| RECORDS FOR THE EXERCISE |
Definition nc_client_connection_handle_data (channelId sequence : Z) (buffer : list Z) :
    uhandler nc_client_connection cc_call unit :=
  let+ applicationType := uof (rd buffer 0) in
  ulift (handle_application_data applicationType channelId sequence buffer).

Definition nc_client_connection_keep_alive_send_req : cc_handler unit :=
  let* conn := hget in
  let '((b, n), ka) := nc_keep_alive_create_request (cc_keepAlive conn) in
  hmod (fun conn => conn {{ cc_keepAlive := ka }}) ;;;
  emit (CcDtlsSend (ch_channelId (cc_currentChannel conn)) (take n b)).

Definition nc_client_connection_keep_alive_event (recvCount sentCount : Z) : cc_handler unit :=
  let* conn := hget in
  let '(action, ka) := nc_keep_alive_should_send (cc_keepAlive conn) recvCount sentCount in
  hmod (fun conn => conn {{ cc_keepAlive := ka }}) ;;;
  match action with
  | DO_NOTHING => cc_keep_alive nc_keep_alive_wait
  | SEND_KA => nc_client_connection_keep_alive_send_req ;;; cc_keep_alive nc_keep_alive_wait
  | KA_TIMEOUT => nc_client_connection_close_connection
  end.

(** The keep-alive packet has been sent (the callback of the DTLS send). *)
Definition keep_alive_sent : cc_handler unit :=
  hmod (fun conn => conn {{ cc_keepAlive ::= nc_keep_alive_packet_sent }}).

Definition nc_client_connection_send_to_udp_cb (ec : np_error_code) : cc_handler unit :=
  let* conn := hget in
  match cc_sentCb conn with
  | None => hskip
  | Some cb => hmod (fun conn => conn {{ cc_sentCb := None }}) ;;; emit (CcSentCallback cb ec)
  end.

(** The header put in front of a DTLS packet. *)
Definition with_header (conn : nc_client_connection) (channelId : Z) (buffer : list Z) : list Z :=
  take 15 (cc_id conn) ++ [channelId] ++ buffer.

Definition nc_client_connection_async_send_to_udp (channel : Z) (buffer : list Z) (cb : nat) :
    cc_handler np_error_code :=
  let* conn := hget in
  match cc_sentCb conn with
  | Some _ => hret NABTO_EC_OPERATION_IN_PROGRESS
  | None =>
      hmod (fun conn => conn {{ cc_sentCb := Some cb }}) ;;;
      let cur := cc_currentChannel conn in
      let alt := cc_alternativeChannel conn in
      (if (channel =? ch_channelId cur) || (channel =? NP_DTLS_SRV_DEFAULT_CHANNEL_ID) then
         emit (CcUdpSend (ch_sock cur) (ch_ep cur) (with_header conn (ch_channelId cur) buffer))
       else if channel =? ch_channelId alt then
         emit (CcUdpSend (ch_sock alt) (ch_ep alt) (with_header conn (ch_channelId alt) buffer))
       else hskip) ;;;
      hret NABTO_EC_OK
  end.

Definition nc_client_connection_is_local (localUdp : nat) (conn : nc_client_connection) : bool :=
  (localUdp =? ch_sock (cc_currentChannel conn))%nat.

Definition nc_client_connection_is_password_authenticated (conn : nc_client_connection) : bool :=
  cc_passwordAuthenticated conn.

| DIRECTIONS |
The listing above must be transcribed exactly, line by line.

| TASK SOLUTION |
Definition nc_client_connection_handle_data (channelId sequence : Z) (buffer : list Z) :
    uhandler nc_client_connection cc_call unit :=
  let+ applicationType := uof (rd buffer 0) in
  ulift (handle_application_data applicationType channelId sequence buffer).

Definition nc_client_connection_keep_alive_send_req : cc_handler unit :=
  let* conn := hget in
  let '((b, n), ka) := nc_keep_alive_create_request (cc_keepAlive conn) in
  hmod (fun conn => conn {{ cc_keepAlive := ka }}) ;;;
  emit (CcDtlsSend (ch_channelId (cc_currentChannel conn)) (take n b)).

Definition nc_client_connection_keep_alive_event (recvCount sentCount : Z) : cc_handler unit :=
  let* conn := hget in
  let '(action, ka) := nc_keep_alive_should_send (cc_keepAlive conn) recvCount sentCount in
  hmod (fun conn => conn {{ cc_keepAlive := ka }}) ;;;
  match action with
  | DO_NOTHING => cc_keep_alive nc_keep_alive_wait
  | SEND_KA => nc_client_connection_keep_alive_send_req ;;; cc_keep_alive nc_keep_alive_wait
  | KA_TIMEOUT => nc_client_connection_close_connection
  end.

(** The keep-alive packet has been sent (the callback of the DTLS send). *)
Definition keep_alive_sent : cc_handler unit :=
  hmod (fun conn => conn {{ cc_keepAlive ::= nc_keep_alive_packet_sent }}).

Definition nc_client_connection_send_to_udp_cb (ec : np_error_code) : cc_handler unit :=
  let* conn := hget in
  match cc_sentCb conn with
  | None => hskip
  | Some cb => hmod (fun conn => conn {{ cc_sentCb := None }}) ;;; emit (CcSentCallback cb ec)
  end.

(** The header put in front of a DTLS packet. *)
Definition with_header (conn : nc_client_connection) (channelId : Z) (buffer : list Z) : list Z :=
  take 15 (cc_id conn) ++ [channelId] ++ buffer.

Definition nc_client_connection_async_send_to_udp (channel : Z) (buffer : list Z) (cb : nat) :
    cc_handler np_error_code :=
  let* conn := hget in
  match cc_sentCb conn with
  | Some _ => hret NABTO_EC_OPERATION_IN_PROGRESS
  | None =>
      hmod (fun conn => conn {{ cc_sentCb := Some cb }}) ;;;
      let cur := cc_currentChannel conn in
      let alt := cc_alternativeChannel conn in
      (if (channel =? ch_channelId cur) || (channel =? NP_DTLS_SRV_DEFAULT_CHANNEL_ID) then
         emit (CcUdpSend (ch_sock cur) (ch_ep cur) (with_header conn (ch_channelId cur) buffer))
       else if channel =? ch_channelId alt then
         emit (CcUdpSend (ch_sock alt) (ch_ep alt) (with_header conn (ch_channelId alt) buffer))
       else hskip) ;;;
      hret NABTO_EC_OK
  end.

Definition nc_client_connection_is_local (localUdp : nat) (conn : nc_client_connection) : bool :=
  (localUdp =? ch_sock (cc_currentChannel conn))%nat.

Definition nc_client_connection_is_password_authenticated (conn : nc_client_connection) : bool :=
  cc_passwordAuthenticated conn.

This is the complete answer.